▶ _WHAT YOU NEED TO DO_: Each record should be set down again so that it matches the original exactly.

Dataset records:
::::::::
Lemma packs_cons t l : packs t -> packs_all l -> packs_all (TCons t l).
Proof.
  intros Ht Hl last [v vs] p off Hp Hlay [Hv Hvs]. cbn [layouts] in Hlay. cbn [fst snd] in *.
  destruct (layout _ t (bitCount p)) as [off1|] eqn:E; [|done].
  destruct (Ht _ v p off1 Hp E Hv) as (p1 & P1 & O1 & C1 & E1). rewrite <- C1 in Hlay.
  destruct (Hl last vs p1 off O1 Hlay Hvs) as (p2 & k & P2 & O2 & E2 & Z2).
  destruct (drain_rest p2 O2) as (j & O3 & C3 & E3 & J & Z3).
  exists (drain false p2), (k + j)%nat. cbn [pack fst snd]. rewrite P1. cbn [fst snd]. rewrite P2. cbn [fst snd].
  split; [done|]. split; [done|]. split.
  - rewrite E3, E2, E1. cbn [encodes]. rewrite replicate_add, <- !app_assoc. done.
  - intros H0. destruct (Z2 H0) as [-> C2]. split; [|done]. by rewrite (Z3 C2).
Qed.

Ltac packs_start :=
  lazymatch goal with
  | |- packs _ => intros last v p off Hp Hlay Hv; cbn [layout PackSingle encode valid] in *
  | |- forall x, _ => intro; packs_start
  end.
::::::::
▶ _WRITTEN ANSWER_:
Lemma packs_cons t l : packs t -> packs_all l -> packs_all (TCons t l).
Proof.
  intros Ht Hl last [v vs] p off Hp Hlay [Hv Hvs]. cbn [layouts] in Hlay. cbn [fst snd] in *.
  destruct (layout _ t (bitCount p)) as [off1|] eqn:E; [|done].
  destruct (Ht _ v p off1 Hp E Hv) as (p1 & P1 & O1 & C1 & E1). rewrite <- C1 in Hlay.
  destruct (Hl last vs p1 off O1 Hlay Hvs) as (p2 & k & P2 & O2 & E2 & Z2).
  destruct (drain_rest p2 O2) as (j & O3 & C3 & E3 & J & Z3).
  exists (drain false p2), (k + j)%nat. cbn [pack fst snd]. rewrite P1. cbn [fst snd]. rewrite P2. cbn [fst snd].
  split; [done|]. split; [done|]. split.
  - rewrite E3, E2, E1. cbn [encodes]. rewrite replicate_add, <- !app_assoc. done.
  - intros H0. destruct (Z2 H0) as [-> C2]. split; [|done]. by rewrite (Z3 C2).
Qed.

Ltac packs_start :=
  lazymatch goal with
  | |- packs _ => intros last v p off Hp Hlay Hv; cbn [layout PackSingle encode valid] in *
  | |- forall x, _ => intro; packs_start
  end.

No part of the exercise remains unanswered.